- **PROBLEM STATEMENT**
Write out exactly what each line says, starting with the first line below and ending on the one with "foldl (λ o e, match e with".

- **DATA TO USE**
(** Times do not decrease; a message has at least one byte. *)
Inductive reach : list event → Z → Monitor → Prop :=
| reach_new : reach [] 0 new_Monitor
| reach_step es t m e :
    reach es t m → (∀ now, time_of e = Some now → t ≤ now < 2 ^ 31) → (∀ c now, e ≠ Message c [] now) →
    reach (es ++ [e]) (default t (time_of e)) (step e m).

(** When [identity] was heard last. *)
Definition heard (identity : bytes) (es : list event) : option Z :=
  foldl (λ o e, match e with
                | Message _ x now => if bool_decide (x = identity) then Some now else o
                | _ => o
                end) None es.

(** ** The programs *)

(** [count] of [loopSendHeartBeat]; its loop is [loop[count]]. *)
Definition web_next (N count : Z) : Z := Z.rem (count +i 1) N.

(** [count = (count++) % N]: the old value is stored again, after the increment (before C++17
    the order of the two is not defined, and the program is compiled as C++11). *)
Definition cgi_next (N count : Z) : Z := Z.rem count N.

(** The choice of the log level; [boost::algorithm::to_lower] comes first. *)
Definition log_levels : list bytes := map str ["trace"; "debug"; "info"; "warn"; "error"; "fatal"]%string.
Definition level_ok (g_log_level : bytes) : bool := bool_decide (map RequestParser.to_lower g_log_level ∈ log_levels).

(** [while (exe_path[i] != '/')], from the end; [exe_path[-1]] is out of range. *)
Fixpoint base_name_loop (reversed logBaseName : bytes) : res bytes :=
  match reversed with
  | [] => Err OutOfRange
  | c :: l => if Byte.eqb c Byte.x2f then Ok logBaseName else base_name_loop l (logBaseName ++ [c])
  end.

Definition logBaseName (exe_path : bytes) : res bytes :=
  let! b := base_name_loop (rev exe_path) [] in Ok (rev b).

(** [SendHeartBeatInWorkThread]: between [expired()] and [lock()] the loop's thread may drop
    the last reference; [references] are those to the connection. *)
Definition expired (references : nat) : bool := (references =? 0)%nat.
Definition lock_and_send (references : nat) : res unit := if (references =? 0)%nat then Err UseAfterFree else Ok tt.

(** The client of the web server: [onConnectionHeartBeat] calls [connect()] when the
    connection goes down, unless [stop] has deleted the client; [main()] calls it once. *)
Definition web_event (ev : TcpClient.event) (s : TcpClient.TcpClient) : Prop :=
  match ev with
  | TcpClient.ConnectorReady _ _ _ _ _ | TcpClient.ConnectorTimer _ => TcpClient.enabled ev s
  | TcpClient.RunFunctor again _ => is_Some again ↔ TcpClient.alive s = true
  | TcpClient.PeerClose i again _ =>
      TcpClient.up i s ∧ (is_Some again ↔ TcpClient.alive s = true) ∧
      ∀ c, TcpClient.connector_ s = Some c → Connector.FReset ∉ Connector.pending c
  | TcpClient.Delete =>
      TcpClient.alive s = true ∧ ∀ c, TcpClient.connector_ s = Some c → Connector.FReset ∉ Connector.pending c
  | _ => False
  end.

Inductive web_reach (name : bytes) : TcpClient.TcpClient → Prop :=
| web_start e s :
    TcpClient.step (TcpClient.Connect false e) (TcpClient.new_TcpClient name) = Ok s → web_reach name s
| web_step s ev s' : web_reach name s → web_event ev s → TcpClient.step ev s = Ok s' → web_reach name s'.

(** ** What the monitor shows *)

Lemma heard_snoc identity es e :
  heard identity (es ++ [e]) = match e with
                               | Message _ x now => if bool_decide (x = identity) then Some now else heard identity es
                               | _ => heard identity es
                               end.
Proof. unfold heard. by rewrite foldl_app. Qed.

(** The tables agree with what was heard; nobody is shown as off too early. *)
Record inv (es : list event) (t : Z) (m : Monitor) : Prop := {
  m_time : ∀ id, id ≠ [] → timeMap m !! id = heard id es;
  m_past : ∀ id t0, heard id es = Some t0 → 0 ≤ t0 ≤ t;
  m_map : ∀ id t0, id ≠ [] → heard id es = Some t0 → map_ m !! id = Some ON ∨ map_ m !! id = Some OFF ∧ 12 ≤ t - t0;
  m_known : ∀ c id, identityMap m !! c = Some id → id ≠ [] → is_Some (heard id es);
}.

Lemma later es t t' m : inv es t m → t ≤ t' → inv es t' m.
Proof.
  intros [H1 H2 H3 H4] Ht. constructor; try done.
  - intros id t0 E. specialize (H2 id t0 E). lia.
  - intros id t0 Hn E. destruct (H3 id t0 Hn E) as [?|[? ?]]; [by left|right]. split; [done|lia].
Qed.

Lemma check_inv es now m c : inv es now m → 0 ≤ now < 2 ^ 31 → inv es now (check_conn now m c).
Proof.
  intros [H1 H2 H3 H4] Hnow. unfold check_conn. set (id := default [] (identityMap m !! c)).
  assert (id ≠ [] → is_Some (heard id es)) as Hid.
  { unfold id. destruct (identityMap m !! c) as [x|] eqn:E; [|done]. by apply (H4 c). }
  constructor; cbn.
  - intros x Hx. destruct (decide (id = x)) as [<-|Hne]; [|by rewrite lookup_insert_ne; [apply H1|]].
    rewrite lookup_insert_eq, H1 by done. by destruct (Hid Hx) as [t0 ->].
  - done.
  - intros x t0 Hx Et. destruct (Z.leb_spec (10 + 2) (i32 (now - default 0 (timeMap m !! id)))) as [Hoff|_]; [|by apply H3].
    destruct (decide (id = x)) as [<-|Hne]; [|rewrite lookup_insert_ne by done; by apply H3].
    rewrite lookup_insert_eq. right. split; [done|]. rewrite H1, Et in Hoff by done. cbn in Hoff.
    specialize (H2 id t0 Et). rewrite i32_small in Hoff by lia. lia.
  - intros x y [[<- <-]|[_ Hy]]%lookup_insert_Some; [done|]. by eapply H4.
Qed.

Lemma checks_inv es now l m : inv es now m → 0 ≤ now < 2 ^ 31 → inv es now (foldl (check_conn now) m l).
Proof. intros Hi Hnow. revert m Hi. induction l as [|c l IH]; intros m Hi; [done|]. cbn. by apply IH, check_inv. Qed.

Lemma monitor_reach_inv es t m : reach es t m → inv es t m ∧ 0 ≤ t < 2 ^ 31.
Proof.
  induction 1 as [|es t m e _ [Hi Ht] Htime Hmsg].
  { split; [|lia]. by constructor. }
  destruct e as [c|c id now|now]; cbn [time_of default step] in *.
  - split; [|done]. destruct Hi as [H1 H2 H3 H4]. constructor; cbn; setoid_rewrite heard_snoc; done.
  - specialize (Htime now eq_refl). split; [|cbn; lia]. assert (id ≠ []) as Hne by (intros ->; by apply (Hmsg c now)).
    destruct (later es t now m Hi ltac:(lia)) as [H1 H2 H3 H4]. constructor; cbn; intros x; try rewrite heard_snoc.
    + intros Hx. case_bool_decide as E; [subst; by rewrite lookup_insert_eq|]. rewrite lookup_insert_ne by done. by apply H1.
    + intros t0. case_bool_decide; [intros [= <-]; lia|apply H2].
    + intros t0 Hx. case_bool_decide as E; [subst; rewrite lookup_insert_eq; by left|]. rewrite lookup_insert_ne by done. by apply H3.
    + intros y. rewrite heard_snoc. intros [[<- <-]|[_ Hy]]%lookup_insert_Some Hn; [by rewrite bool_decide_true|].
      case_bool_decide; [done|]. by eapply H4.
  - specialize (Htime now eq_refl). split; [|cbn; lia]. cbn. unfold displayStatus.
    pose proof (checks_inv es now (vec m) m (later es t now m Hi ltac:(lia)) ltac:(lia)) as [H1 H2 H3 H4].
    constructor; setoid_rewrite heard_snoc; done.
Qed.

Lemma check_identity now m c d id : identityMap m !! d = Some id → identityMap (check_conn now m c) !! d = Some id.
Proof.
  intros Hd. cbn. destruct (decide (c = d)) as [->|]; [by rewrite lookup_insert_eq, Hd|by rewrite lookup_insert_ne].
Qed.

Lemma checks_off now l m id : map_ m !! id = Some OFF → map_ (foldl (check_conn now) m l) !! id = Some OFF.
Proof.
  revert m. induction l as [|c l IH]; intros m Hm; [done|]. cbn. apply IH. cbn. case_match; [|done].
  destruct (decide (default [] (identityMap m !! c) = id)) as [->|]; [by rewrite lookup_insert_eq|by rewrite lookup_insert_ne].
Qed.

(** An identity that was not heard for twelve seconds is off when its connection has been
    looked at. *)
Lemma checks_late es now l m c id t0 :
  inv es now m → 0 ≤ now < 2 ^ 31 → c ∈ l → identityMap m !! c = Some id → id ≠ [] → heard id es = Some t0 →
  12 ≤ now - t0 → map_ (foldl (check_conn now) m l) !! id = Some OFF.
Proof.
  intros Hi Hnow Hin Hc Hn Ht Hlate. revert m Hi Hc. induction l as [|d l IH]; intros m Hi Hc; [by apply elem_of_nil in Hin|].
  cbn. destruct (decide (c = d)) as [<-|Hne].
  - apply checks_off. cbn. rewrite Hc. cbn. rewrite (m_time _ _ _ Hi id Hn), Ht. cbn. pose proof (m_past _ _ _ Hi id t0 Ht).
    rewrite i32_small by lia. rewrite (proj2 (Z.leb_le _ _)) by lia. by rewrite lookup_insert_eq.
  - apply elem_of_cons in Hin as [?|Hin]; [done|]. apply IH; [done|by apply check_inv|by apply check_identity].
Qed.

(** C30. What the monitor shows: for every connection it has seen, the identity it sent last
    is on if and only if it was heard within the last twelve seconds, by whatever
    connection; and nobody who was is ever shown as off. *)
Theorem monitor_shows es t m now :
  reach es t m → t ≤ now < 2 ^ 31 →
  (∀ c id, c ∈ vec m → identityMap m !! c = Some id → id ≠ [] →
     ∃ t0, heard id es = Some t0 ∧ map_ (displayStatus now m) !! id = Some (if decide (now - t0 < 12) then ON else OFF)) ∧
  (∀ id t0, id ≠ [] → heard id es = Some t0 → now - t0 < 12 → map_ (displayStatus now m) !! id = Some ON).
Proof.
  intros [Hi Ht]%monitor_reach_inv Hnow. pose proof (later es t now m Hi ltac:(lia)) as Hl.
  assert (∀ id t0, id ≠ [] → heard id es = Some t0 → now - t0 < 12 → map_ (displayStatus now m) !! id = Some ON) as Hon.
  { intros id t0 Hn E Hd. destruct (m_map _ _ _ (checks_inv es now (vec m) m Hl ltac:(lia)) id t0 Hn E) as [?|[_ ?]]; [done|lia]. }
  split; [|done]. intros c id Hc Hid Hn. destruct (m_known _ _ _ Hi c id Hid Hn) as [t0 E]. exists t0. split; [done|].
  case_decide; [by apply (Hon id t0)|]. eapply (checks_late es now); try done; lia.
Qed.

(** Two senders; the second falls silent. *)
Definition two_senders : list event :=
  [Connection 0; Connection 1; Message 0 (str "a") 100; Message 1 (str "b") 100; Display 105; Message 0 (str "a") 110].

Definition seen : Monitor := foldl (λ m e, step e m) new_Monitor two_senders.

Lemma seen_reach : reach two_senders 110 seen.
Proof.
  pose proof (reach_step [] 0 _ (Connection 0) reach_new ltac:(done) ltac:(done)) as H1.
  pose proof (reach_step _ _ _ (Connection 1) H1 ltac:(done) ltac:(done)) as H2.
  pose proof (reach_step _ _ _ (Message 0 (str "a") 100) H2 ltac:(intros ? [= <-]; cbn; lia) ltac:(done)) as H3.
  pose proof (reach_step _ _ _ (Message 1 (str "b") 100) H3 ltac:(intros ? [= <-]; cbn; lia) ltac:(done)) as H4.
  pose proof (reach_step _ _ _ (Display 105) H4 ltac:(intros ? [= <-]; cbn; lia) ltac:(done)) as H5.
  exact (reach_step _ _ _ (Message 0 (str "a") 110) H5 ltac:(intros ? [= <-]; cbn; lia) ltac:(done)).
Qed.

Lemma monitor_shows_witness :
  map_ (displayStatus 115 seen) !! str "a" = Some ON ∧ map_ (displayStatus 115 seen) !! str "b" = Some OFF.
Proof.
  destruct (monitor_shows two_senders 110 seen 115 seen_reach ltac:(lia)) as [H1 H2]. split.
  - apply (H2 (str "a") 110); [done|by vm_compute|lia].
  - destruct (H1 1%nat (str "b") ltac:(right; left) ltac:(by vm_compute) ltac:(done)) as (t0 & E & Hb).
    vm_compute in E. injection E as <-. rewrite Hb. done.
Defined.

(** Two heartbeats that arrive together make one identity that nobody has; the connection's
    own is not looked at any more and stays on for ever. *)
Lemma glued_stays_on :
  let m := foldl (λ m e, step e m) new_Monitor
    [Connection 0; Message 0 (str "a") 100; Message 0 (str "aa") 110; Display 2000] in
  map_ m !! str "a" = Some ON ∧ map_ m !! str "aa" = Some OFF.
Proof. split; by vm_compute. Qed.

Lemma checks_vec now l m : vec (foldl (check_conn now) m l) = vec m.
Proof. revert m. induction l as [|c l IH]; intros m; [done|]. cbn [foldl]. by rewrite IH. Qed.

(** Every connection that ever came up or went down stays in [vec], and with it its
    descriptor. *)
Lemma vec_grows e m : ∃ l, vec (step e m) = vec m ++ l.
Proof.
  destruct e as [c|c id now|now]; cbn [step]; [by exists [c]|exists []; by rewrite app_nil_r|].
  exists []. rewrite app_nil_r. apply checks_vec.
Qed.

(** The lines on the screen are the entries of [map], without an empty identity that is
    off. *)
Lemma screen_lines m id st t0 :
  (id, st, t0) ∈ screen m ↔ map_ m !! id = Some st ∧ t0 = default 0 (timeMap m !! id) ∧ (st = OFF → id ≠ []).
Proof.
  unfold screen. rewrite list_elem_of_omap. split.
  - intros ([x y] & Hx%elem_of_map_to_list & E). destruct y; [|destruct (bool_decide (x = [])) eqn:Ex; [done|]]; simplify_eq; [done|].
    apply bool_decide_eq_false in Ex. done.
  - intros (Hm & -> & Hn). exists (id, st). split; [by apply elem_of_map_to_list|]. destruct st; [done|].
    by rewrite bool_decide_false by auto.
Qed.

(** ** The programs *)

Fixpoint counts (next : Z → Z) (n : nat) (count : Z) : list Z :=
  match n with O => [] | S n => count :: counts next n (next count) end.

(** The web server's heartbeats take turns on its loops. *)
Lemma web_turns N n k :
  0 < N < 2 ^ 31 - 1 → 0 ≤ k < N → counts (web_next N) n k = map (λ i, (k + Z.of_nat i) mod N) (seq 0 n).
Proof.
  intros HN. revert k. induction n as [|n IH]; intros k Hk; [done|]. cbn [counts seq map]. rewrite Z.add_0_r, Z.mod_small by lia. f_equal.
  unfold web_next. rewrite i32_small, Z.rem_mod_nonneg by lia. rewrite IH by (apply Z.mod_pos_bound; lia).
  rewrite <- seq_shift, map_map. apply map_ext. intros i. rewrite Zplus_mod_idemp_l. f_equal. lia.
Qed.

(** The CGI server's are always sent by its first loop. *)
Lemma cgi_no_turns N n : 0 < N → counts (cgi_next N) n 0 = replicate n 0.
Proof.
  intros HN. induction n as [|n IH]; [done|]. cbn [counts replicate]. unfold cgi_next at 2. rewrite Z.rem_0_l by lia. by rewrite IH.
Qed.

- **FINISHED EXERCISE**
(** Times do not decrease; a message has at least one byte. *)
Inductive reach : list event → Z → Monitor → Prop :=
| reach_new : reach [] 0 new_Monitor
| reach_step es t m e :
    reach es t m → (∀ now, time_of e = Some now → t ≤ now < 2 ^ 31) → (∀ c now, e ≠ Message c [] now) →
    reach (es ++ [e]) (default t (time_of e)) (step e m).

(** When [identity] was heard last. *)
Definition heard (identity : bytes) (es : list event) : option Z :=
  foldl (λ o e, match e with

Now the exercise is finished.